Под надежной охраной драгун и казаков пылили нескончаемые вереницы крестьянских возов, угрюмые и подавленные мужчины с самопалами за плечами вели понурых коней, заплаканные женщины, сидя на тюках, из последних сил утешали детей. С московским войском с родной земли уходили двенадцать тысяч латышских душ, так наивно поверивших в свободу из рук новых захватчиков и поднявшихся на восстание против шведской власти и немецких помещиков. Теперь им оставалось только бежать, страшась мстительного, расчетливого гнева прежних хозяев. Шереметев приказал своим офицерам забирать с собой каждого, кто пожелает уйти вслед за войском, велел выделить повозки для их скудного имущества и надежный конвой. Но разве увезешь на телеге под неумолчную жалобу скрипучих колес свою родину?

— Что ж ты, Москва, сулила нам свободу, а ныне землю нашу убиваешь? — срывалось с почерневших от гари губ латыша проклятие: — Черт забери твою душу, твой род до седьмого колена!!

— Не лайся, чухна! — пряча глаза, отвечал с высоты седла русский драгун. — На Руси-матушке земли довольно, чай, и тебе кус сыщется! Государь-батюшка на обзаведение и деньжат пожалует… Московским государевым крестьянином век вековать всяко получше будет, чем холопом у немца спесивого!

— В ад вас обоих, и немца, и московита!!!

Отчаявшись, иные отряды латышских повстанцев нападали на обозы московского войска, на оторвавшихся от главных сил фуражиров и разведчиков. На дорогах авангарды Шереметева находили страшно разрубленные, исколотые, раздетые донага тела солдат и драгун, казаков, калмыков и башкир. С лютой матерщиной уходили по следу в леса карательные команды, настигали, дрались, убивали, вешали. Ливония плакала кровью, провожая Шереметиса…

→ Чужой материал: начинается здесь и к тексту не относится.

#[export] Instance BudgetLimits_eq_dec : EqDecision BudgetLimits.
Proof. solve_decision. Defined.

(** A ceiling of zero means the dimension has none. *)
Definition positive (amount : Z) : option Z := if 0 <? amount then Some amount else None.

Definition BudgetLimits_new (maximum : BudgetQuantities) (currency : option string)
    : outcome BudgetLimits :=
  ensure (negb (quantities_is_zero maximum)) (EmptyCollection "budget_limits");;
  ensure ((0 <? bq_cost maximum) == is_some currency)
    (InvariantViolated "a cost budget and its currency must be declared together");;
  Ok (MkLimits (positive (bq_duration maximum)) (positive (bq_tokens maximum))
        (positive (bq_cost maximum)) (positive (bq_tool_calls maximum)) currency).

Definition BudgetLimits_from_optional (duration tokens cost tool_calls : option Z)
    (currency : option string) : outcome BudgetLimits :=
  try_for_each (λ '(field, amount), ensure (amount != Some 0) (MustBeNonZero field))
    [("budget_limits.duration_micros", duration); ("budget_limits.tokens", tokens);
     ("budget_limits.cost_micros", cost); ("budget_limits.tool_calls", tool_calls)];;
  BudgetLimits_new
    (MkQuantities (default 0 duration) (default 0 tokens) (default 0 cost) (default 0 tool_calls))
    currency.

(** ** Reservations *)

Notation BudgetReservationEstimate := MeasuredBudgetQuantities.

(** [duration], [tokens], [cost] and [tool_calls] of the estimate: a bound is
    needed where the account is limited. *)
Definition estimate_amount (dimension : BudgetDimension) (value : BudgetMeasurement)
    (limited : bool) : budget_outcome Z :=
  match value with
  | Observed amount | Estimated amount => Ok amount
  | Unknown => if negb limited then Ok 0 else Err (MissingReservationEstimate dimension)
  end.

Definition estimate_quantities (e : BudgetReservationEstimate) (limits : BudgetLimits)
    : budget_outcome BudgetQuantities :=
  duration ← estimate_amount DimDuration (mq_duration e) (is_some (bl_duration limits));
  tokens ← estimate_amount DimTokens (mq_tokens e) (is_some (bl_tokens limits));
  cost ← estimate_amount DimCost (mq_cost e) (is_some (bl_cost limits));
  tool_calls ← estimate_amount DimToolCalls (mq_tool_calls e) (is_some (bl_tool_calls limits));
  Ok (MkQuantities duration tokens cost tool_calls).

Этот путь слился для Марты в один бесконечный день, когда она тряслась в возке с фельдмаршальским багажом, помогала Порфиричу на бивуаках стряпать нехитрую еду для «боярина» или стирать для него белье, а еще — вспоминала о Йохане или молилась. Когда армия Шереметева и следовавшие с ней беженцы и пленные останавливались на ночлег и разбивали лагерь где-нибудь в чистом поле, к Марте приходил пастор или она сама навещала названого отца и его семейство.